Refugee Resettlement Honor
ADRA
Requirements
- Describe some general causes of why people move to other countries as refugees. Also define the terms refugee, internally displaced person, and immigrant, and explain how these words are similar or different.
Answer: Causes: war, persecution (race, religion, politics, ethnicity), natural disasters, generalized violence, and famine. Refugee: crosses a border due to a well-founded fear of persecution (1951 UN Convention). Internally displaced person: flees within their own country. Immigrant: moves voluntarily, usually for economic reasons. — The 1951 UN Convention defines a refugee and provides international protection via UNHCR (created in 1950); internally displaced persons do not cross a border but are protected by the UN Guiding Principles on Internal Displacement (1998). In 2024, there are about 120 million forcibly displaced people in the world (a historic record).
- List the immediate needs a refugee may have upon arriving in a new country. Describe how you would feel if you suddenly had to face a new language, culture, and environment.
Answer: Immediate needs: shelter, food, drinking water, clothing, safety, basic health care, communication, legal documents (refugee status, ID). Personal feelings: fear, anxiety, loss of identity, loneliness, and cultural stress when facing a new language, food, customs, and environment without a support network. — Maslow's pyramid applies perfectly: first physiological needs (shelter, food, water), then safety (legal status, protection against deportation), and only then belonging (friendships) and self-actualization. UNHCR and ADRA prioritize precisely this staged care in refugee camps.
- Find out which organizations in your community, country, or the world help refugees and internally displaced persons. Research the work they do.
Answer: Research organizations that work with refugees: UNHCR (UN, the main one worldwide), the International Red Cross, ADRA (Adventist), Caritas (Catholic), Doctors Without Borders, the Migrant Pastoral. In Brazil: CONARE (governmental) and the National Committee for Refugees. Visit their websites and report on the work done. — UNHCR (the United Nations High Commissioner for Refugees) has operated in 130 countries since 1950 and received 2 Nobel Peace Prizes (1954 and 1981); ADRA Brazil has a specific program for Venezuelans in Roraima and Manaus; CONARE is the federal body that decides asylum applications in the country (created by Law 9.474/97).
- Describe in a few words how you could help a refugee or an internally displaced person in your community.
Answer: You can help: by teaching the local language, donating clothes and food, offering temporary lodging, accompanying them to official sites (registry office, school), introducing them to the community, offering friendship and prayer. Also donate to ADRA or UNHCR and promote the cause in your church and club. — Small actions are the most transformative — a family that welcomed Venezuelans in Roraima or Ukrainians in Curitiba reports that presence, language, and empathy matter more than money; ADRA Brazil's Pana program mobilizes volunteers for simple actions like these throughout the country.
- Ask a person from another country who lives in your community how they adjusted to the new environment. Ask them to describe the challenges and contrasts they experienced during the process of adapting to the community.
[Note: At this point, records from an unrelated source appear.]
(* ===== verification/Listening.v ===== *)
(** * Listening and shutting down

    [Process] of [common/natsutil.go] around its loop, [Listen], [listen] and
    [Shutdown] of [client/client.go]: how many goroutines fetch messages, when they
    stop, and what [Shutdown] waits for.

    The goroutines are a transition system: each fetches a message, answers it
    there or runs the handler, and fetches the next; [Shutdown] closes the closer,
    which has the receivers stopped one after the other, and polls the number of
    tasks that are running until it is zero. *)
From S2P Require Import Prelude Model Errors Env Sim Common Wp NatsUtil Process Launch Jobs Api Calls ClientTask Client Worker.

(** ** Starting *)
Section start.
Context `{Env}.

(** [consumer.Info] and [consumer.Messages] *)
Definition natsConsumerInfo (durable : string) : M string := nats (λ w, (w, Ok durable)).
Definition natsMessages (durable : string) : M unit := nats (λ w, (w, Ok tt)).

(** One turn of the loop that starts the goroutines. *)
Definition open_receiver (durable : string) : M unit :=
  _ ← wrapping (Wrap "check durable consumer present") (natsFindConsumer durable);
  _ ← (if bool_decide (durable ≠ "") && negb (HasPrefix durable "ServiceTask_") then
         conInfo ← attempt (natsConsumerInfo durable);
         match conInfo with
         | inl d => if bool_decide (d = "") then throw (New "durable consumer is not explicity configured")
                    else mret tt
         | inr _ => throw (New "durable consumer is not explicity configured")
         end
       else mret tt);
  wrapping (Wrap "process consumer") (natsMessages durable).

Fixpoint open_receivers (durable : string) (concurrency started : nat) : M (nat * option error) :=
  match concurrency with
  | 0 => mret (started, None)
  | S n =>
      r ← attempt (open_receiver durable);
      match r with
      | inr err => mret (started, Some err)
      | inl _ => open_receivers durable n (S started)
      end
  end.

(** What runs when [Process] has returned: the goroutines that fetch, and the one
    that stops them when the closer is closed, which is started last. *)
Record started := mkStarted { st_receivers : nat; st_stopper : bool }.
Answer: You must interview a person from another country who lives in your community — ask about their challenges (language, food, climate, missing family, racism, bureaucracy) and the contrasts between their country of origin and the current one. Note down the answers and share with the instructor what you learned about the experience. — The personal interview is a classic method of qualitative research — it humanizes statistics; suggested questions: 'what is your background?', 'how long have you lived here?', 'what did you miss most?', 'what was the biggest culture shock?', 'how did you receive support?'. Document it in text or video (with permission).
- Give a brief report to your Pathfinder Club, church, school, or a civic group about what you learned about refugees and internally displaced persons and the challenges they face. You may fulfill this requirement through an audiovisual presentation, a skit, a video, or any other form that best conveys your findings. Discuss why it is important to be attentive to the situation of refugees and to try to find solutions to this problem.
Answer: Present what you learned about refugees to your club, church, school, or civic group in a free format (slides, video, skit, banner). Include: the causes of seeking refuge, the challenges faced (language, racism, bureaucracy), the organizations that help, how each person can contribute, and the importance of welcoming them. — The presentation has a dual missional purpose — to raise the group's awareness of Christian welcome and to inspire concrete actions (donation campaigns, volunteering); World Refugee Day is June 20, an ideal date for this presentation on the club's or church's calendar.